— WHAT THE TASK ASKS —
Go through the entries below and copy every line that holds the word "Prelude".

— DATA TO PROCESS —
Lemma drop_bytes_all (s : string) : drop_bytes (String.length s) s = "".
Proof. induction s as [|c s IH]; [done|]. simpl. exact IH. Qed.

Lemma scanChunk_plain (pattern : string) :
  isPlain pattern = true -> pattern <> "" ->
  path.scanChunk pattern = (false, pattern, "").
Proof.
  intros Hplain Hne. unfold path.scanChunk.
  destruct pattern as [|c p]; [done|].
  pose proof (allBytes_cons _ _ _ Hplain) as [(Hstar & _)%plainByte_spec _].
  cbn [path.skipStars]. rewrite Hstar.
  by rewrite (scanChunkEnd_plain _ Hplain), take_bytes_all, drop_bytes_all.
Qed.

(** A plain chunk matches the start of a name byte by byte. *)
Lemma matchChunkLoop_plain (chunk : string) :
  forall (fuel : nat) (s : string) (failed : bool),
    isPlain chunk = true -> (String.length chunk < fuel)%nat ->
    path.matchChunkLoop fuel chunk s failed
    = Ok (if failed then None
          else if String.prefix chunk s
               then Some (drop_bytes (String.length chunk) s) else None).
Proof.
  induction chunk as [|c chunk IH]; intros fuel s failed Hplain Hfuel.
  - destruct fuel; [simpl in Hfuel; lia|]. simpl. by destruct failed, s.
  - destruct fuel as [|fuel]; [lia|]. cbn [String.length] in Hfuel.
    apply allBytes_cons in Hplain as [(_ & Hq & Hopen & Hesc)%plainByte_spec Hplain].
    cbn [path.matchChunkLoop]. rewrite Hopen, Hq, Hesc.
    cbn [mbind outcome_bind].
    destruct failed; cbn [negb andb].
    { by rewrite IH by (done || lia). }
    destruct s as [|s0 s]; cbn [String.length Nat.eqb negb].
    { by rewrite IH by (done || lia). }
    rewrite !index_0_cons. cbn [mbind outcome_bind drop_bytes].
    rewrite IH by (done || lia). cbn [String.prefix String.length drop_bytes].
    destruct (Ascii.eqb_spec c s0) as [->|Hne]; cbn [negb].
    + by destruct (ascii_dec s0 s0).
    + by destruct (ascii_dec c s0).
Qed.

Lemma prefix_whole (p s : string) :
  String.prefix p s = true ->
  (String.length (drop_bytes (String.length p) s) =? 0)%nat = String.eqb p s.
Proof.
  revert s. induction p as [|c p IH]; intros [|c' s]; cbn [String.prefix];
    simpl; try done.
  destruct (ascii_dec c c') as [->|Hne]; [|done].
  intros H. rewrite (IH _ H). by rewrite Ascii.eqb_refl.
Qed.

Lemma prefix_false_neq (p s : string) :
  String.prefix p s = false -> String.eqb p s = false.
Proof.
  intros Hpre. apply String.eqb_neq. intros ->.
  assert (String.prefix s s = true) by
    (clear; induction s as [|c s IH]; cbn [String.prefix];
     [done|by destruct (ascii_dec c c)]).
  congruence.
Qed.

(** A pattern without metacharacters matches its own text and nothing
    else. *)
Lemma Match_plain (pattern name : string) :
  isPlain pattern = true -> path.Match pattern name = Ok (String.eqb pattern name).
Proof.
  intros Hplain. unfold path.Match. cbn [path.matchLoop].
  destruct pattern as [|c p] eqn:Hp.
  { simpl. by destruct name. }
  rewrite <- Hp in *. assert (Hne : pattern <> "") by (by rewrite Hp).
  replace (0 <? String.length pattern)%nat with true by (by rewrite Hp).
  rewrite (scanChunk_plain _ Hplain Hne). cbn [andb].
  unfold path.matchChunk. rewrite matchChunkLoop_plain by (done || lia).
  cbn [mbind outcome_bind String.length Nat.ltb Nat.leb orb].
  destruct (String.prefix pattern name) eqn:Hpre.
  - rewrite orb_false_r, (prefix_whole _ _ Hpre).
    destruct (String.eqb_spec pattern name) as [->|Hneq].
    + rewrite Hp. cbn [String.length path.matchLoop]. simpl.
      by rewrite drop_bytes_all.
    + rewrite Hp. cbn [String.length path.checkRest]. done.
  - rewrite (prefix_false_neq _ _ Hpre). rewrite Hp. done.
Qed.

(** For a name without glob metacharacters, [Present] tells whether an
    output bears that very name, and [Connected] whether a connected output
    does. *)
Theorem Outputs_queries_plain (os : Outputs) (name : string) :
  isPlain name = true ->
  Outputs_Present os name = Ok (bool_decide (name ∈ Output_Name <$> os))
  /\ Outputs_Connected os name
     = Ok (bool_decide (Exists (fun o => Output_Name o = name
                                          /\ Output_Connected o = true) os)).
Proof.
  intros Hplain. split.
  - induction os as [|o os IH]; cbn [Outputs_Present]; [done|].
    rewrite (Match_plain _ _ Hplain).
    destruct (String.eqb_spec name (Output_Name o)) as [Heq|Hne].
    + rewrite bool_decide_eq_true_2; [done|]. rewrite fmap_cons, Heq. left.
    + rewrite IH. f_equal. apply bool_decide_ext.
      rewrite fmap_cons, elem_of_cons. tauto.
  - induction os as [|o os IH]; cbn [Outputs_Connected].
    { rewrite bool_decide_eq_false_2; [done|]. by intros H%Exists_nil. }
    rewrite (Match_plain _ _ Hplain).
    destruct (String.eqb_spec name (Output_Name o)) as [Heq|Hne];
      [destruct (Output_Connected o) eqn:Hc|]; cbn [andb].
    + rewrite bool_decide_eq_true_2; [done|]. by left.
    + rewrite IH. f_equal. apply bool_decide_ext.
      rewrite Exists_cons, Hc. intuition discriminate.
    + rewrite IH. f_equal. apply bool_decide_ext.
      rewrite Exists_cons. intuition congruence.
Qed.

Lemma Outputs_queries_plain_witness :
  isPlain "VGA1" = true
  /\ Outputs_Present query_outputs "VGA1"
     = Ok (bool_decide ("VGA1" ∈ Output_Name <$> query_outputs))
  /\ Outputs_Connected query_outputs "VGA1"
     = Ok (bool_decide (Exists (fun o => Output_Name o = "VGA1"
                                          /\ Output_Connected o = true)
                               query_outputs)).
Proof.
  split; [reflexivity|].
  exact (Outputs_queries_plain query_outputs "VGA1" eq_refl).
Defined.

(** ** Lines of the report *)

Lemma Split_head_no_sep (s : string) (sep : ascii) :
  exists piece pieces,
    strings.Split s sep = piece :: pieces /\ strings.IndexByte piece sep = None.
Proof.
  induction s as [|a s (piece & pieces & Heq & Hno)]; cbn [strings.Split].
  - by exists "", [].
  - destruct (Ascii.eqb a sep) eqn:Ha.
    + by exists "", (strings.Split s sep).
    + rewrite Heq. exists (String a piece), pieces. split; [done|].
      cbn [strings.IndexByte]. by rewrite Ha, Hno.
Qed.

Lemma parseOutputLine_shape (line : string) (o : Output) :
  parseOutputLine line = Ok o ->
  Output_Name o <> ""
  /\ (Output_Connected o = true -> Output_Modes o = [])
  /\ (length (Output_Modes o) <= 1)%nat
  /\ Forall (fun m => Mode_Active m = true /\ Mode_Default m = false
                      /\ strings.IndexByte (Mode_Name m) "+" = None)
            (Output_Modes o).
Proof.
  unfold parseOutputLine.
  destruct (bufio.Scan (bufio.NewScanner bufio.ScanWords line))
    as [[name ws]|] eqn:Hname; [|done].
  apply Scan_words_nonempty in Hname as [Hne Hws]; [|done].
  destruct (bufio.Scan ws) as [[st ws']|]; [|done].
  destruct (String.eqb st "connected").
  { cbn [mbind outcome_bind]. intros [= <-]. simpl.
    split_and!; [done|done|lia|constructor]. }
  destruct (String.eqb st "disconnected"); [|done].
  cbn [mbind outcome_bind].
  destruct (bufio.Scan ws') as [[text ws'']|].
  2: { intros [= <-]. simpl. split_and!; [done|done|lia|constructor]. }
  destruct (negb (length (strings.Split text "+") =? 3)%nat).
  { intros [= <-]. simpl. split_and!; [done|done|lia|constructor]. }
  intros [= <-]. simpl. split_and!; [done|done|lia|].
  destruct (Split_head_no_sep text "+") as (piece & pieces & -> & Hno).
  by repeat constructor.
Qed.

(** An output that [parseOutputLine] returns has a name; it has no mode when
    it is connected, and otherwise at most one mode, which is active, is
    not the default, and has a name without a plus sign. *)
Theorem parseOutputLine_output (line : string) (o : Output) :
  parseOutputLine line = Ok o ->
  Output_Name o <> ""
  /\ (Output_Connected o = true -> Output_Modes o = [])
  /\ (length (Output_Modes o) <= 1)%nat
  /\ Forall (fun m => Mode_Active m = true /\ Mode_Default m = false
                      /\ strings.IndexByte (Mode_Name m) "+" = None)
            (Output_Modes o).
Proof. exact (parseOutputLine_shape line o). Qed.

Lemma parseOutputLine_output_witness :
  parseOutputLine "VGA1 disconnected 1024x768+0+0 (normal)"
  = Ok (mkOutput "VGA1" [mkMode "1024x768" false true] false)
  /\ Output_Name (mkOutput "VGA1" [mkMode "1024x768" false true] false) <> "".
Proof.
  assert (H : parseOutputLine "VGA1 disconnected 1024x768+0+0 (normal)"
              = Ok (mkOutput "VGA1" [mkMode "1024x768" false true] false))
    by (vm_compute; reflexivity).
  split; [exact H|]. exact (proj1 (parseOutputLine_output _ _ H)).
Defined.

(** [parseOutputLine] returns on every line. *)
Lemma parseOutputLine_returns (line : string) : returns (parseOutputLine line).
Proof.
  unfold parseOutputLine. repeat case_match; simpl; try done.
  all: repeat (match goal with
               | H : context [if ?b then _ else _] |- _ => destruct b
               end); simpl in *; congruence || done.
Qed.

(** ** The report as a whole *)

Lemma parseModeLine_panic (line : string) (x : panic) :
  parseModeLine line = Panic x ->
  x = IndexOutOfRange (-1) 1
  /\ strings.HasPrefix line "  " = true
  /\ exists name ws rate ws',
      bufio.Scan (words line) = Some (name, ws)
      /\ bufio.Scan ws = Some (rate, ws')
      /\ String.length rate = 1%nat.
Proof.
  unfold parseModeLine, words.
  destruct (strings.HasPrefix line "  "); [|done]. cbn [negb].
  destruct (bufio.Scan (bufio.NewScanner bufio.ScanWords line))
    as [[name ws]|] eqn:Hname; [|done].
  apply Scan_words_nonempty in Hname as Hws; [|done]. destruct Hws as [_ Hws].
  destruct (bufio.Scan ws) as [[rate ws']|] eqn:Hrate; [|done].
  apply Scan_words_nonempty in Hrate as Hne; [|done]. destruct Hne as [Hne _].
  destruct rate as [|c1 [|c2 rate]]; [done| |].
  - simpl. intros [= <-]. split; [done|]. split; [done|].
    by exists name, ws, (String c1 ""), ws'.
  - destruct (index_in_range (String c1 (String c2 rate))
                (len (String c1 (String c2 rate)) - 1)%Z) as [a ->];
      [unfold len; simpl; lia|].
    destruct (index_in_range (String c1 (String c2 rate))
                (len (String c1 (String c2 rate)) - 2)%Z) as [b ->];
      [unfold len; simpl; lia|].
    done.
Qed.

Lemma lineLoop_panic (line : string) (p : Parser) (x : panic) :
  lineLoop 2 line p = Panic x -> parseModeLine line = Panic x.
Proof.
  cbn [lineLoop]. unfold dispatch at 1.
  pose proof (parseOutputLine_returns line) as Hout.
  destruct (state p).
  - by destruct (strings.HasPrefix line "Screen ").
  - by destruct (parseOutputLine line).
  - destruct (parseModeLine line) as [m|[]|y]; try done; [|by intros [= <-]].
    unfold dispatch. cbn [state].
    by destruct (parseOutputLine line).
Qed.

Lemma linesLoop_panic (lines : list string) :
  forall (p : Parser) (x : panic),
    linesLoop lines p = Panic x ->
    exists line, line ∈ lines /\ parseModeLine line = Panic x.
Proof.
  induction lines as [|line lines IH]; intros p x; cbn [linesLoop]; [done|].
  destruct (lineLoop 2 line p) as [p'|e|y] eqn:Hline; cbn [mbind outcome_bind].
  - intros (l & Hl & Hp)%IH. exists l. split; [by right|done].
  - done.
  - intros [= <-]. exists line. split; [left|by apply lineLoop_panic in Hline].
Qed.

(** [RandrParse] aborts in one way only: by the index -1 that
    [parseModeLine] takes on a line that starts with two spaces and whose
    second word is one byte long. *)
Theorem RandrParse_abort (rd : string) (x : panic) :
  RandrParse rd = Panic x ->
  x = IndexOutOfRange (-1) 1
  /\ exists line name ws rate ws',
      line ∈ bufio.tokens (bufio.NewScanner bufio.ScanLines rd)
      /\ strings.HasPrefix line "  " = true
      /\ bufio.Scan (words line) = Some (name, ws)
      /\ bufio.Scan ws = Some (rate, ws')
      /\ String.length rate = 1%nat.
Proof.
  unfold RandrParse.
  destruct (linesLoop _ _) as [p|e|y] eqn:Hloop; cbn [mbind outcome_bind].
  - by destruct (negb _).
  - done.
  - intros [= <-]. apply linesLoop_panic in Hloop as (line & Hin & Hp).
    apply parseModeLine_panic in Hp as (-> & Hpre & name & ws & rate & ws' & H).
    split; [done|]. by exists line, name, ws, rate, ws'.
Qed.

Lemma RandrParse_abort_witness :
  RandrParse short_rate_report = Panic (IndexOutOfRange (-1) 1)
  /\ exists line name ws rate ws',
      line ∈ bufio.tokens (bufio.NewScanner bufio.ScanLines short_rate_report)
      /\ strings.HasPrefix line "  " = true
      /\ bufio.Scan (words line) = Some (name, ws)
      /\ bufio.Scan ws = Some (rate, ws')
      /\ String.length rate = 1%nat.
Proof.
  assert (H : RandrParse short_rate_report = Panic (IndexOutOfRange (-1) 1))
    by (vm_compute; reflexivity).
  split; [exact H|]. exact (proj2 (RandrParse_abort _ _ H)).
Defined.

Lemma lineLoop_namesKept (line : string) (p p' : Parser) :
  namesKept p -> lineLoop 2 line p = Ok p' -> namesKept p'.
Proof.
  intros [Houts Hcur]. cbn [lineLoop]. unfold dispatch at 1.
  destruct (state p) eqn:Hstate.
  - destruct (strings.HasPrefix line "Screen "); [|done].
    intros [= <-]. by split.
  - destruct (parseOutputLine line) as [o|e|x] eqn:Hout; [|done..].
    intros [= <-]. split; [done|]. intros _. cbn [output].
    by apply parseOutputLine_shape in Hout as [? _].
  - destruct (parseModeLine line) as [m|[]|x]; try done.
    + intros [= <-]. split; [done|]. intros _. cbn [output Output_Name]. auto.
    + unfold dispatch. cbn [state outputs].
      destruct (parseOutputLine line) as [o|e|x] eqn:Hout; [|done..].
      intros [= <-]. split.
      * cbn [outputs]. apply Forall_app. split; [done|].
        constructor; [auto|constructor].
      * intros _. cbn [output].
        by apply parseOutputLine_shape in Hout as [? _].
Qed.

Lemma linesLoop_namesKept (lines : list string) :
  forall p p', namesKept p -> linesLoop lines p = Ok p' -> namesKept p'.
Proof.
  induction lines as [|line lines IH]; intros p p' Hkept; cbn [linesLoop].
  - by intros [= <-].
  - destruct (lineLoop 2 line p) as [p1|e|x] eqn:Hline; [|done..].
    cbn [mbind outcome_bind]. apply IH. by eapply lineLoop_namesKept.
Qed.
(* ===== verification/_CoqProject ===== *)
-Q . S2P
Prelude.v
CLib.v
Hash.v
DnsParser.v
XdpHash.v
BpfMaps.v
XdpFilters.v
XdpRouter.v
XdpRewrite.v
Cpus.v
Config.v
Yaml.v
Log.v
Loader.v
Attach.v
Files.v
Codegen.v
CodegenSem.v
System.v
Template.v
XdpTemplate.v
Main.v
Deploy.v
MapSizes.v
Rx.v
Mock.v
(* ===== verification/Config.v ===== *)
(** * control/config.h and config.c: the configuration

    The enumerations, a route and the whole configuration as records, and the defaults.
    An assignment [cfg->f = v] is [cfg <| f := v |>].
    Character arrays are the C strings they hold; the arrays with a counter
    ([bloom_seeds], [blacklist], [routes]) are the lists of their first
    [count] elements. *)
From S2P Require Import Prelude CLib Hash.
#[local] Open Scope Z_scope.

Definition ZEREH_MAX_ROUTES : nat := 1024.
Definition ZEREH_MAX_BLACKLIST : nat := 1024.
Definition ZEREH_MAX_PATTERN_LEN : nat := 128.
Definition ZEREH_MAX_CIDR_LEN : nat := 64.
Definition ZEREH_MAX_HASH_ALGO_LEN : nat := 32.
Definition ZEREH_MAX_BLOOM_SEEDS : nat := 32.
Definition ZEREH_MAX_PROG_NAME : nat := 64.
Definition IFNAMSIZ : nat := 16.
Definition PATH_MAX : nat := 4096.

Inductive zereh_target_type : Type :=
| ZEREH_TARGET_USER_SPACE
| ZEREH_TARGET_KERNEL_SPACE
| ZEREH_TARGET_XDP_PROG.

Inductive zereh_default_action : Type :=
| ZEREH_ACTION_PASS
| ZEREH_ACTION_DROP.

Inductive zereh_xdp_mode : Type :=
| ZEREH_XDP_MODE_NATIVE
| ZEREH_XDP_MODE_SKB
| ZEREH_XDP_MODE_OFFLOAD.

#[global] Instance zereh_target_type_eq_dec : EqDecision zereh_target_type.
Proof. solve_decision. Defined.
#[global] Instance zereh_default_action_eq_dec : EqDecision zereh_default_action.
Proof. solve_decision. Defined.
#[global] Instance zereh_xdp_mode_eq_dec : EqDecision zereh_xdp_mode.
Proof. solve_decision. Defined.

(** [enum zereh_rrtype_mask] *)
Definition ZEREH_RRTYPE_A : Z := Z.shiftl 1 0.
Definition ZEREH_RRTYPE_AAAA : Z := Z.shiftl 1 1.
Definition ZEREH_RRTYPE_TXT : Z := Z.shiftl 1 2.
Definition ZEREH_RRTYPE_ANY : Z := Z.shiftl 1 3.

(** ** Routes *)

Record zereh_route : Type := ZerehRoute {
  r_domain : bytes;
  r_hash : Z;
  r_target : zereh_target_type;
  r_xsk_queue : Z;
  r_kernel_port : Z;
  r_prog_index : Z;
  r_prog_name : bytes;
  r_prefix : bytes;
  r_suffix : bytes;
  r_min_labels : Z;
  r_max_labels : Z;
  r_qname_min_len : Z;
  r_qname_max_len : Z;
  r_rrtype_mask : Z;
  r_pow_enabled : Z;
  r_pow_difficulty : Z;
  r_pow_time_window : Z;
  r_bloom_enabled : Z;
  r_bloom_size : Z;
  r_bloom_hash_functions : Z;
  r_bloom_time_window : Z;
  r_bloom_seeds : list bytes;
  r_rate_limit_qps : Z
}.

#[global] Instance zereh_route_eta : Eta zereh_route := fun x =>
  ZerehRoute (r_domain x) (r_hash x) (r_target x) (r_xsk_queue x) (r_kernel_port x)
    (r_prog_index x) (r_prog_name x) (r_prefix x) (r_suffix x) (r_min_labels x)
    (r_max_labels x) (r_qname_min_len x) (r_qname_max_len x) (r_rrtype_mask x)
    (r_pow_enabled x) (r_pow_difficulty x) (r_pow_time_window x) (r_bloom_enabled x)
    (r_bloom_size x) (r_bloom_hash_functions x) (r_bloom_time_window x) (r_bloom_seeds x)
    (r_rate_limit_qps x).

(** ** The configuration *)

Record zereh_config : Type := ZerehConfig {
  c_interface : bytes;
  c_template_path : bytes;
  c_generated_source : bytes;
  c_generated_object : bytes;
  c_xdp_section : bytes;
  c_xdp_mode : zereh_xdp_mode;
  c_default_action : zereh_default_action;
  c_max_packet_size : Z;
  c_default_kernel_port : Z;
  c_allowed_opcode_mask : Z;
  c_drop_truncated : Z;
  c_hash_algorithm : bytes;
  c_hash_algo : zereh_hash_algorithm;
  c_optimize_jump_tables : Z;
  c_inline_checksums : Z;
  c_blacklist : list bytes;
  c_routes : list zereh_route
}.

#[global] Instance zereh_config_eta : Eta zereh_config := fun x =>
  ZerehConfig (c_interface x) (c_template_path x) (c_generated_source x)
    (c_generated_object x) (c_xdp_section x) (c_xdp_mode x) (c_default_action x)
    (c_max_packet_size x) (c_default_kernel_port x) (c_allowed_opcode_mask x)
    (c_drop_truncated x) (c_hash_algorithm x) (c_hash_algo x) (c_optimize_jump_tables x)
    (c_inline_checksums x) (c_blacklist x) (c_routes x).

Definition zereh_config_init_defaults : zereh_config := {|
  c_interface := snprintf_s IFNAMSIZ (str "eth0");
  c_template_path := snprintf_s PATH_MAX (str "xdp/xdp_template.c");
  c_generated_source := snprintf_s PATH_MAX (str "build/xdp/router_generated.c");
  c_generated_object := snprintf_s PATH_MAX (str "build/xdp/router_generated.o");
  c_xdp_section := snprintf_s 64 (str "xdp_router");
  c_xdp_mode := ZEREH_XDP_MODE_NATIVE;
  c_default_action := ZEREH_ACTION_PASS;
  c_max_packet_size := 1400;
  c_default_kernel_port := 5302;
  c_allowed_opcode_mask := Z.shiftl 1 0;
  c_drop_truncated := 0;
  c_hash_algorithm := snprintf_s ZEREH_MAX_HASH_ALGO_LEN (str "FNV-1a");
  c_hash_algo := ZEREH_HASH_FNV1A;
  c_optimize_jump_tables := 1;
  c_inline_checksums := 1;
  c_blacklist := [];
  c_routes := []
|}.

— SOLUTION TO THIS TASK —
Prelude.v
From S2P Require Import Prelude CLib Hash.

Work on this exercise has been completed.